Faltering economic growth
The latest, Chinese economy activity indicators (Fig 2a) for May 2023 were weaker than expected, magnifying concerns that economic momentum is fading. Industrial production softened to 3.5%y/y as sharply weaker automobile, steel and export demand impacted factory output. Meanwhile, fixed asset investments moderated to a 30-month low of 4.0%y/y, as solid state-owned enterprise investment was offset by declining private sector investment. Finally, retail sales slowed to 12.7%y/y on broad based lower spending. Concurrently, unemployment (Fig 2b) remained relatively elevated at 5.2% while youth unemployment jumped to a new record high of 20.8% in May.
Pro-growth pivot:
Following a period of hesitant and tentative government actions, the recent broad-based weakness across investment, consumption and property has triggered a decisive pro-growth pivot by the PBoC. While small in size, cutting the 7-day Open Market Operations (OMO) rate and 1-year MLF rate are strong signals of intent and suggest further monetary policy action is likely.
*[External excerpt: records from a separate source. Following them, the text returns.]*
(** * Symphony.js: the code-to-mood analysis and the commit-composition scheduler

    Shallow embedding of
    - [src/services/InstrumentManager.ts] (commit playback scheduling),
    - the [analyze] listing of [.kiro/specs/symphony-js/design.md],
    - the heuristics and the composition planner of [services/CodeAnalyzer],
      whose implementation file is not part of the sources at hand,
    - the live playback of [InstrumentManager.ts], the callbacks of
      [contexts/AudioEngineContext.tsx] and [components/EditorPanel.tsx],
      [hooks/useKeyboardShortcuts.ts], [utils/performanceMonitor.ts] and
      [utils/languageDetector.ts].

    JavaScript numbers are modelled by exact rationals ([Q]): every property
    below is about which arithmetic expression the code evaluates, not about
    rounding of IEEE doubles. *)

From Stdlib Require Import List String Ascii Bool Arith ZArith QArith Qround Lia.
From Stdlib Require Import Lqa Permutation Sorted.
Import ListNotations.

Local Open Scope string_scope.
Local Open Scope Q_scope.

(* ================================================================= *)
(** ** Types ([types/audio.ts], [types/composition.ts]) *)

Inductive MoodState := DISCORDANT | HARMONIOUS | INTENSE.

Record MoodData := mkMoodData {
  tempo : Q;
  rootKey : string;
  intensity : Q;
  mood : MoodState
}.

Inductive SectionType :=
  | T_import | T_function | T_return | T_loop | T_conditional | T_other.

Inductive InstrumentType := rhythm | harmony | melody.

(** [sec_type] and [sec_tempo] are the fields [type] and [tempo]. *)
Record CompositionSection := mkSection {
  sec_type : SectionType;
  startLine : nat;
  endLine : nat;
  duration : Q;
  notes : list string;
  sec_tempo : Q;
  instrument : InstrumentType
}.
(** X16. Gauges are set, not accumulated: a second scrape to which the
    backend gives the same replies, with the snapshot unchanged in
    between, leaves the exporter exactly as the first scrape left it. *)
Theorem scrape_idempotent {lib : GoLibrary} {T : Type} {client : PrometheusQueryFetcher T}
        (e : Exporter) (ch ch0 : list Sent) (σ : World T) p1 r1 p2 r2 p3 p4 :
  Fetch (prometheus σ) (QueryEscape calcCpuQuery) = (p1, (Some r1, None)) ->
  Forall stringValued (Result (Data r1)) ->
  Fetch p1 (QueryEscape calcMemoryQuery) = (p2, (Some r2, None)) ->
  Forall stringValued (Result (Data r2)) ->
  Fetch p2 (QueryEscape calcCpuQuery) = (p3, (Some r1, None)) ->
  Fetch p3 (QueryEscape calcMemoryQuery) = (p4, (Some r2, None)) ->
  exists σ1 e1 ch1 σ2 ch2,
    Collect e ch σ = (σ1, Ok (e1, ch1))
    /\ Collect e1 ch0 σ1 = (σ2, Ok (e1, ch2)).
Proof.
  intros F1 Hs1 F2 Hs2 F3 F4.
  destruct (Collect_runs e ch σ p1 r1 p2 r2 F1 Hs1 F2 Hs2) as (L1 & ch1 & E1).
  eexists _, _, _. 
  match type of E1 with
  | _ = (?σ1, _) =>
    destruct (Collect_runs (scrapedExporter (Result (Data r1)) (Result (Data r2)) e)
                ch0 σ1 p3 r1 p4 r2 F3 Hs1 F4 Hs2) as (L2 & ch2 & E2)
  end.
  eexists _, ch2. split; [exact E1|]. rewrite E2. f_equal. f_equal. f_equal.
  set (e1 := scrapedExporter (Result (Data r1)) (Result (Data r2)) e).
  assert (Hservices : services e1 = services e) by done.
  assert (Hkeys : snapshotKeys e1 = snapshotKeys e) by done.
  assert (Hcpu : PodCpuUsageSecondsTotal (metricOptions (scrapedExporter (Result (Data r1)) (Result (Data r2)) e1))
                 = PodCpuUsageSecondsTotal (metricOptions e1)).
  { apply map_eq. intros k.
    destruct (scrapedExporter_lookup (Result (Data r1)) (Result (Data r2)) e1 k) as [-> _].
    destruct (scrapedExporter_lookup (Result (Data r1)) (Result (Data r2)) e k) as [Hk _].
    fold e1 in Hk. unfold scraped at 1. rewrite Hkeys, Hk. unfold scraped.
    destruct (lastSet (Result (Data r1)) k); [done|]. by case_decide. }
  assert (Hmem : PodMemoryWorkingSetBytes (metricOptions (scrapedExporter (Result (Data r1)) (Result (Data r2)) e1))
                 = PodMemoryWorkingSetBytes (metricOptions e1)).
  { apply map_eq. intros k.
    destruct (scrapedExporter_lookup (Result (Data r1)) (Result (Data r2)) e1 k) as [_ ->].
    destruct (scrapedExporter_lookup (Result (Data r1)) (Result (Data r2)) e k) as [_ Hk].
    fold e1 in Hk. unfold scraped at 1. rewrite Hkeys, Hk. unfold scraped.
    destruct (lastSet (Result (Data r2)) k); [done|]. by case_decide. }
  assert (Hreplicas : ServiceReplicasGauge (metricOptions (scrapedExporter (Result (Data r1)) (Result (Data r2)) e1))
                      = ServiceReplicasGauge (metricOptions e1)).
  { unfold e1 at 2. by rewrite !scrapedExporter_replicas, Hservices. }
  assert (Hoptions : metricOptions (scrapedExporter (Result (Data r1)) (Result (Data r2)) e1)
                     = metricOptions e1).
  { rewrite <- (scrapedExporter_frame (Result (Data r1)) (Result (Data r2)) e1).
    rewrite Hcpu, Hmem, Hreplicas. by destruct (metricOptions e1). }
  transitivity (set_metricOptions
                  (metricOptions (scrapedExporter (Result (Data r1)) (Result (Data r2)) e1))
                  e1).
  - reflexivity.
  - rewrite Hoptions. by destruct e1.
Qed.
Nevertheless, without additional and coordinated fiscal policy actions to counteract the persistent economic weakness and boost consumer and business confidence, the positive impact of monetary policy support will be limited.
Outlook:
Investors now generally expect the Loan Prime Rate (LPR) to be cut in the coming week. With the cut likely to be asymmetric, and focused on lowering the 5-year LPR to support the critical property sector. However, in our opinion, any subsequent PBoC actions are likely to be data dependent and unlikely in the near term. Meanwhile, the upcoming State Council meeting and July’s Politburo meeting will also be critical indicators of future fiscal policy actions.
For RMB cash investors, interest rates are likely to remain on a downward trend for the foreseeable future. We believe a diversified strategy across different investment options and tenors – including liquidity and ultra-short duration strategies – remain a high conviction option to present a relatively attractive return while balancing the needs for liquidity and security.